- THE RECORDS
□ □ □ □ □ □ □

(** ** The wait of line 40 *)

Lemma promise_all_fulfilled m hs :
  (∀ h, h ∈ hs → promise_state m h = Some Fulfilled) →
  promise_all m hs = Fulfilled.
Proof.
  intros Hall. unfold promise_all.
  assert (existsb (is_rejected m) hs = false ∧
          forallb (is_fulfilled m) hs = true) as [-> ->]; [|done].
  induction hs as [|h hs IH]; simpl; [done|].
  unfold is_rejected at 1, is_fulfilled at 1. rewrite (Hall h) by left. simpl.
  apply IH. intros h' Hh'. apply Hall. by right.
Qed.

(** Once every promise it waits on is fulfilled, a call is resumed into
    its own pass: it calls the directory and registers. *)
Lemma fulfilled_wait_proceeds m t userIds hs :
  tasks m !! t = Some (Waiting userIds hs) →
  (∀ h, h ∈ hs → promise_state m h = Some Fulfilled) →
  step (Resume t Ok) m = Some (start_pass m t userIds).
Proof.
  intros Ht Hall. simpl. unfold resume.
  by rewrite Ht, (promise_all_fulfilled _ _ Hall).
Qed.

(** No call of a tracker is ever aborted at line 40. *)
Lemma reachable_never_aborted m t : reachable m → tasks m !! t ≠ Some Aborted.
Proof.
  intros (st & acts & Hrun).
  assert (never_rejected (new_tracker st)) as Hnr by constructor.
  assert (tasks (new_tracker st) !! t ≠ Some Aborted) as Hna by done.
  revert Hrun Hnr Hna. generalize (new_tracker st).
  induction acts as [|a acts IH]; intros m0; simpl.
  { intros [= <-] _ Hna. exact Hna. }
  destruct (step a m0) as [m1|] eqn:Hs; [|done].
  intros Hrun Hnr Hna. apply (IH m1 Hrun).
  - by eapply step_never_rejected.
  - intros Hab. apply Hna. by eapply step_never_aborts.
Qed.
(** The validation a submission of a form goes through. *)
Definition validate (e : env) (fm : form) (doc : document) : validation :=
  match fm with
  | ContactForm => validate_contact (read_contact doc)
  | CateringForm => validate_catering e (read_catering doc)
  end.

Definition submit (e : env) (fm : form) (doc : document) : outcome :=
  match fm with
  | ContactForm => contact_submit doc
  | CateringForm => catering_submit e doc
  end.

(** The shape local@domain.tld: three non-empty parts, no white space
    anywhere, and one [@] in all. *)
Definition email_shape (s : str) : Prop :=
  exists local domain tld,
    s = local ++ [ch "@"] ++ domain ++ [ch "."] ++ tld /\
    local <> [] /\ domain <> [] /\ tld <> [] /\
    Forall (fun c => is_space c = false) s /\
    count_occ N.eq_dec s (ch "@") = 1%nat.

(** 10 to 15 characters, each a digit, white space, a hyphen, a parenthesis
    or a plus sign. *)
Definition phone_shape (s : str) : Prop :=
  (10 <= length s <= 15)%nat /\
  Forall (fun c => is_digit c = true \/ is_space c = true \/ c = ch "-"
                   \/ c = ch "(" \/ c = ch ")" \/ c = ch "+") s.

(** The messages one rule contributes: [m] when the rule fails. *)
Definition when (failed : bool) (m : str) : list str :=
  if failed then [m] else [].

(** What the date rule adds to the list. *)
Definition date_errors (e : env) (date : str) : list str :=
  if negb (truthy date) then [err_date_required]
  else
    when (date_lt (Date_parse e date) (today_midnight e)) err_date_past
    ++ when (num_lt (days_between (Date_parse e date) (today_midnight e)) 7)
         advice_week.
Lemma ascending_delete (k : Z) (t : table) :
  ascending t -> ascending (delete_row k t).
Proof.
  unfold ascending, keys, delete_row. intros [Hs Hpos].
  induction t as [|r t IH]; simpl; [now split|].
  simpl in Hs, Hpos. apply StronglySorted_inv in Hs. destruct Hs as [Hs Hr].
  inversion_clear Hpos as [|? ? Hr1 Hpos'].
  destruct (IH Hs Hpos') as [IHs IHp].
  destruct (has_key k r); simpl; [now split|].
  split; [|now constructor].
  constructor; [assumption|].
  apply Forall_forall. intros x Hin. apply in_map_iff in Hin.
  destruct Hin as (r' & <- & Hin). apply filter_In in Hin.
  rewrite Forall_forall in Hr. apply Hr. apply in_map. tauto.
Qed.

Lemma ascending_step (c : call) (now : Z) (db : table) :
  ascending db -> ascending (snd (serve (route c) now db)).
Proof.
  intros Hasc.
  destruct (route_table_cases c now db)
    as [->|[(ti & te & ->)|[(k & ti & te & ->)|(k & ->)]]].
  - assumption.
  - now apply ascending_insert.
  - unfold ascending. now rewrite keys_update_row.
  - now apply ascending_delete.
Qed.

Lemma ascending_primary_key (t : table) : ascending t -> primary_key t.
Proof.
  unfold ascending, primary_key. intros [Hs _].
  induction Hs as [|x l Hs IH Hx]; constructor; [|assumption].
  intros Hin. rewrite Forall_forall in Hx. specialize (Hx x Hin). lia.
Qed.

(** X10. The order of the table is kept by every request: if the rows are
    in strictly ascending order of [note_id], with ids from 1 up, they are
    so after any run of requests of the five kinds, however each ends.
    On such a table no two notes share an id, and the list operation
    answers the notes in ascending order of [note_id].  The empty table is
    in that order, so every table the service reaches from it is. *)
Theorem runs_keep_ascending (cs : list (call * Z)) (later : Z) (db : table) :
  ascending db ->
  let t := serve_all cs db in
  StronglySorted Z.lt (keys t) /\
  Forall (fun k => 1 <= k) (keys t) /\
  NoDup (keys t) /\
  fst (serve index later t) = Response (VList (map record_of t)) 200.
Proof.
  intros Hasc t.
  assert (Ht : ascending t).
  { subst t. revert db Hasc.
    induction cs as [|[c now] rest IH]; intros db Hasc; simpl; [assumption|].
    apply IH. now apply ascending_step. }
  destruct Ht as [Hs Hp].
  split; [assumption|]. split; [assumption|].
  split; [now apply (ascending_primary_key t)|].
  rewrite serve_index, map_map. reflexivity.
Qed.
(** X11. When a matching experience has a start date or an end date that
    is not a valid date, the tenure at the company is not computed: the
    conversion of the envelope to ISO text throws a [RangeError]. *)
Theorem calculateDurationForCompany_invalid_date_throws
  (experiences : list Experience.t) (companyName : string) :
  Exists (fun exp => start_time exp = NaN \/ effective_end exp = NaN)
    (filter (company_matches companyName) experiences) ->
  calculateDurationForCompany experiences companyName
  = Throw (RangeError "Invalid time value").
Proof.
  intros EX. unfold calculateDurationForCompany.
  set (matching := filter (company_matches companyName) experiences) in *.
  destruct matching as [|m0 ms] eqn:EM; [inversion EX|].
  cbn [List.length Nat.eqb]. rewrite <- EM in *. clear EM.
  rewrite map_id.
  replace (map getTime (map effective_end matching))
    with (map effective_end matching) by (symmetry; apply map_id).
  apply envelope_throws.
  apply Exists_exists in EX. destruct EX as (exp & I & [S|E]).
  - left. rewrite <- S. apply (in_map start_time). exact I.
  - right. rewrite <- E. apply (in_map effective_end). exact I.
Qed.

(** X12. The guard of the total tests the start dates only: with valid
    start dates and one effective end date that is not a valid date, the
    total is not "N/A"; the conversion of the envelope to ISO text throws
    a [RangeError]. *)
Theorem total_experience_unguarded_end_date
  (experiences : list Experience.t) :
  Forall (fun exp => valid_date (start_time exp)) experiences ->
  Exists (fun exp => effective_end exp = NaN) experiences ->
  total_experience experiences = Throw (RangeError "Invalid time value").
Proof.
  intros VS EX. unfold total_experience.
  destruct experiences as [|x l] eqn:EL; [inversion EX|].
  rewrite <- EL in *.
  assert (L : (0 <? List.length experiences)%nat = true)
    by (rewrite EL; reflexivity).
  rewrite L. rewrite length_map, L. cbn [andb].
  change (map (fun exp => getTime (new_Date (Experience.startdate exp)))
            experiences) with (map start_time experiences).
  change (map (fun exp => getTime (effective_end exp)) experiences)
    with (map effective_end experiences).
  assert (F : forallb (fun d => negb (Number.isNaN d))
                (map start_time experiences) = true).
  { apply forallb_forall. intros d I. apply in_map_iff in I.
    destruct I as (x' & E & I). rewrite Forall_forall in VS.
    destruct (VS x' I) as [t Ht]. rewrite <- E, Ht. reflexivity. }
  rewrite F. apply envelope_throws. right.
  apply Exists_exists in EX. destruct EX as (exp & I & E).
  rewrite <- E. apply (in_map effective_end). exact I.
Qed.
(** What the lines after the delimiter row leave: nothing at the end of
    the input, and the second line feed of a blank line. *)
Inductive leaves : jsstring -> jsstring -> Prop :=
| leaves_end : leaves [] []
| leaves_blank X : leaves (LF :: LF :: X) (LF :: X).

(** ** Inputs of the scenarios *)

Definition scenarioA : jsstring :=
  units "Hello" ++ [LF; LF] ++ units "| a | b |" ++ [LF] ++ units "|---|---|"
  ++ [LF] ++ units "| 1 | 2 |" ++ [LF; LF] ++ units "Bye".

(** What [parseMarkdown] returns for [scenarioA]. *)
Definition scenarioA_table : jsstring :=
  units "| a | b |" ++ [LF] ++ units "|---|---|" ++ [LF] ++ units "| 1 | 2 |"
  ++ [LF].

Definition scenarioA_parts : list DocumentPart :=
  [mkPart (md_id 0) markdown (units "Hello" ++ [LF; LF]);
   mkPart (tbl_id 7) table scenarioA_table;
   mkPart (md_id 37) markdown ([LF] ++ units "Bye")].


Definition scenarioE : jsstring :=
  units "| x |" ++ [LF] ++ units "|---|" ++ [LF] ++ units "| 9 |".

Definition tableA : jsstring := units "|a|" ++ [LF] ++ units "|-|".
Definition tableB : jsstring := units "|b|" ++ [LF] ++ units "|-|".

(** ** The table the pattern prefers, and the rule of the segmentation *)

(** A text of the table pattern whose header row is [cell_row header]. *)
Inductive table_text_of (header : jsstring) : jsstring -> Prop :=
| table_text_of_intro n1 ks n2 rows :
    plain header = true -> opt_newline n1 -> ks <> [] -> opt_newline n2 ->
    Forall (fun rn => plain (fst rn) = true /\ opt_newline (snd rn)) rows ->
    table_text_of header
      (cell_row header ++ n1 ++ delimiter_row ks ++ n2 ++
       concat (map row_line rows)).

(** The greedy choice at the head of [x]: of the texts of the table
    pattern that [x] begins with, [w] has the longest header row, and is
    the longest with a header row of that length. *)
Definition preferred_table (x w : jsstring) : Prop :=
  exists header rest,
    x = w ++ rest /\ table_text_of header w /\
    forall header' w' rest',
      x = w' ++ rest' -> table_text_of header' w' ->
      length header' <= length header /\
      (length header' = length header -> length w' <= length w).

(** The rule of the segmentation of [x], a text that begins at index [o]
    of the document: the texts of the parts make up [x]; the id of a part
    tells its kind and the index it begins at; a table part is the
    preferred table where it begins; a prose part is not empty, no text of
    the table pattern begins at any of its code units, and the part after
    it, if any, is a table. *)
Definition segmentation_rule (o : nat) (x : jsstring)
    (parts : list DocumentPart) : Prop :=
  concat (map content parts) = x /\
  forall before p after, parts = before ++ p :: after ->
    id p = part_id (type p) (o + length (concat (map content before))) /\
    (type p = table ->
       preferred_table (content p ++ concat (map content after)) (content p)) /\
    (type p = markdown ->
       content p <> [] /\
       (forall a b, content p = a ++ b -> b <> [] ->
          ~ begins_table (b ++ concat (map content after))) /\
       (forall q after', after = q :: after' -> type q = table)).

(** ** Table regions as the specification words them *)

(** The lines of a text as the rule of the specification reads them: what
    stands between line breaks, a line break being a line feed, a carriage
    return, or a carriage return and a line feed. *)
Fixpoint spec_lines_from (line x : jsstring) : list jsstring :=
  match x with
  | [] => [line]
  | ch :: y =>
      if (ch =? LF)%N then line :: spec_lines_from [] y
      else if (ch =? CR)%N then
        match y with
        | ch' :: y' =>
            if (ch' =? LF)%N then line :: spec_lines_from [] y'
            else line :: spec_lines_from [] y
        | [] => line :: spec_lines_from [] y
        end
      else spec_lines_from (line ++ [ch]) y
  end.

□ □ □ □ □ □ □

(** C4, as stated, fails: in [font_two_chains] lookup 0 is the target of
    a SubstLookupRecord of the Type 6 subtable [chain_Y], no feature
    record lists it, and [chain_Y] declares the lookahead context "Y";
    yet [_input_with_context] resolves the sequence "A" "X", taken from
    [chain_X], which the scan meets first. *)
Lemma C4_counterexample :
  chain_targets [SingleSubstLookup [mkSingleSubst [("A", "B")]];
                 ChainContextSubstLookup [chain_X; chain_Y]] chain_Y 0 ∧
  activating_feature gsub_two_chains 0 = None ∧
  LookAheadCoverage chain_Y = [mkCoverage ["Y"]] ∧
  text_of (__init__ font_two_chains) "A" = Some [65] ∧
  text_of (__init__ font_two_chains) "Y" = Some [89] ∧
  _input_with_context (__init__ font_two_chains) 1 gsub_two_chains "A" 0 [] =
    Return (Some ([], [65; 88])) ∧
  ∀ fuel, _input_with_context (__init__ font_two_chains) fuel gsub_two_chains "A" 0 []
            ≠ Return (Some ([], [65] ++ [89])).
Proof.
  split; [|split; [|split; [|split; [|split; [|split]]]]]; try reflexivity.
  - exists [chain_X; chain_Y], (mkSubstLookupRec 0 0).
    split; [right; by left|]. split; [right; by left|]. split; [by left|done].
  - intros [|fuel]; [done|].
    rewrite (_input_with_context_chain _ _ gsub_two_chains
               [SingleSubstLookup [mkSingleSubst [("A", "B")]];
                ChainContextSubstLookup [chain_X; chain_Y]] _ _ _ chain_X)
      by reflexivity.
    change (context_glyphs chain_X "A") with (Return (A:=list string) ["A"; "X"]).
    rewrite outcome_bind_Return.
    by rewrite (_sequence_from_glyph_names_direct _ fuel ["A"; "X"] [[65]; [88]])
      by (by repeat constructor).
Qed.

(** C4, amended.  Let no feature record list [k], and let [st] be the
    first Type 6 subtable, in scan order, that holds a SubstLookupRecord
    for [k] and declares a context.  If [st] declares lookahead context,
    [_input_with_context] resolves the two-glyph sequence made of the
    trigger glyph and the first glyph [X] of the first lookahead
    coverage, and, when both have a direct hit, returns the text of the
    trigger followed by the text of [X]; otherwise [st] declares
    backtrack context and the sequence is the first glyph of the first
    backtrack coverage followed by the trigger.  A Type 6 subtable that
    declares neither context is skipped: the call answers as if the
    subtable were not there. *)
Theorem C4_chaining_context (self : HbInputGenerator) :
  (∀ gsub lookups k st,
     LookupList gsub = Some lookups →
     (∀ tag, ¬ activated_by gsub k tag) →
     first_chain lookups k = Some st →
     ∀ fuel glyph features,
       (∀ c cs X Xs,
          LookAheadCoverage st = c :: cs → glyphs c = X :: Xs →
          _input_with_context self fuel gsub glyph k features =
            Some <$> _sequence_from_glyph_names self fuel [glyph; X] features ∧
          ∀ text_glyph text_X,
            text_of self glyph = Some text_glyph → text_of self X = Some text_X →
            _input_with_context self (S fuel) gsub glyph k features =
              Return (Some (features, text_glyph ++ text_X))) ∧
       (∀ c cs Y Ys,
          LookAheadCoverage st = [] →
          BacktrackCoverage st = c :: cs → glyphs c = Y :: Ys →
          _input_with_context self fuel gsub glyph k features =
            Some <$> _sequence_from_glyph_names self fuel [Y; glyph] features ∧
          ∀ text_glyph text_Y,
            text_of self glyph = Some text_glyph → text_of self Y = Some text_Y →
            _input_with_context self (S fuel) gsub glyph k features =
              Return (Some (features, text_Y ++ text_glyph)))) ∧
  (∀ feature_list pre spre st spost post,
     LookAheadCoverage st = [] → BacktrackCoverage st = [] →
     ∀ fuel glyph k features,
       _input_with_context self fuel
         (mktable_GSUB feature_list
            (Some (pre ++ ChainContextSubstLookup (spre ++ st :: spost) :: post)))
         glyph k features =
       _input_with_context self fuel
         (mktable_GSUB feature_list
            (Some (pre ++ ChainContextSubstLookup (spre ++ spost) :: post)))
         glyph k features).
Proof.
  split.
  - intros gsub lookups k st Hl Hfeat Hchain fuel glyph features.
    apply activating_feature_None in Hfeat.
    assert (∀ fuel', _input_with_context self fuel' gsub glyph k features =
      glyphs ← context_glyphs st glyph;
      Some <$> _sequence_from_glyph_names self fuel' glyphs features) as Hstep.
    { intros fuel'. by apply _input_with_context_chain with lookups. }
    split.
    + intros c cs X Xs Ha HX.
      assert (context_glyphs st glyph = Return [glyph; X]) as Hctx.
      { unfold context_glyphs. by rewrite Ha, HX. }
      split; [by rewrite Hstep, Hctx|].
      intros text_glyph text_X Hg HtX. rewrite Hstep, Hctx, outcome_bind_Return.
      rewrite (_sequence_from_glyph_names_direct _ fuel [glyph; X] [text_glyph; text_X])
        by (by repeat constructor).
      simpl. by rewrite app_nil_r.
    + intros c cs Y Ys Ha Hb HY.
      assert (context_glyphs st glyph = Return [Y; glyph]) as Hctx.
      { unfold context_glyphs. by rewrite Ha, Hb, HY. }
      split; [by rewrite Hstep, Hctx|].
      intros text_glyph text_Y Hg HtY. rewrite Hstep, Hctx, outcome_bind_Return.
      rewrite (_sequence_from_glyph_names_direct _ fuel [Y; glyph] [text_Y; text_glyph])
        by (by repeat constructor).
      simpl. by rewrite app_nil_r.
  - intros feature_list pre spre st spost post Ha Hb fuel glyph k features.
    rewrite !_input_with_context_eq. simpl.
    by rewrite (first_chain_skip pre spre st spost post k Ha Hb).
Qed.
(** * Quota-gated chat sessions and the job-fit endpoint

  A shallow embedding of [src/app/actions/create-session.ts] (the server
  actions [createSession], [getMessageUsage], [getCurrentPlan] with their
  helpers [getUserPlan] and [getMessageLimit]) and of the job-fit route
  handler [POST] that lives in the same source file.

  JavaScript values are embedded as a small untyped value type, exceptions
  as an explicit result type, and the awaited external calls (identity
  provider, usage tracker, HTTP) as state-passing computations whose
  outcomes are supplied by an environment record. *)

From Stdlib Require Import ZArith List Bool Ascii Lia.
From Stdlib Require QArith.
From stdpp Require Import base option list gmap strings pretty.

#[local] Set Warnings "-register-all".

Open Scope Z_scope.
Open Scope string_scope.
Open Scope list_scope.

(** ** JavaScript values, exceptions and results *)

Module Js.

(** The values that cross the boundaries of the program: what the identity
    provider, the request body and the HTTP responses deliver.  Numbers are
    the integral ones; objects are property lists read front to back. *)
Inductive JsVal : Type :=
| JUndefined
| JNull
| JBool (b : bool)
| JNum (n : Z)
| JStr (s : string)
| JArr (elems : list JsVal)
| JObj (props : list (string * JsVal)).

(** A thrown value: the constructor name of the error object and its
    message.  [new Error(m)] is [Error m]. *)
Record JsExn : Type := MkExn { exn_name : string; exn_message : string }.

□ □ □ □ □ □ □

- YOUR INSTRUCTIONS
Write down, word for word, the lines above from the one containing "(** ** The wait of line 40 *)" through the one containing "unfold is_rejected at", both ends included.

- PROBLEM SOLUTION
(** ** The wait of line 40 *)

Lemma promise_all_fulfilled m hs :
  (∀ h, h ∈ hs → promise_state m h = Some Fulfilled) →
  promise_all m hs = Fulfilled.
Proof.
  intros Hall. unfold promise_all.
  assert (existsb (is_rejected m) hs = false ∧
          forallb (is_fulfilled m) hs = true) as [-> ->]; [|done].
  induction hs as [|h hs IH]; simpl; [done|].
  unfold is_rejected at 1, is_fulfilled at 1. rewrite (Hall h) by left. simpl.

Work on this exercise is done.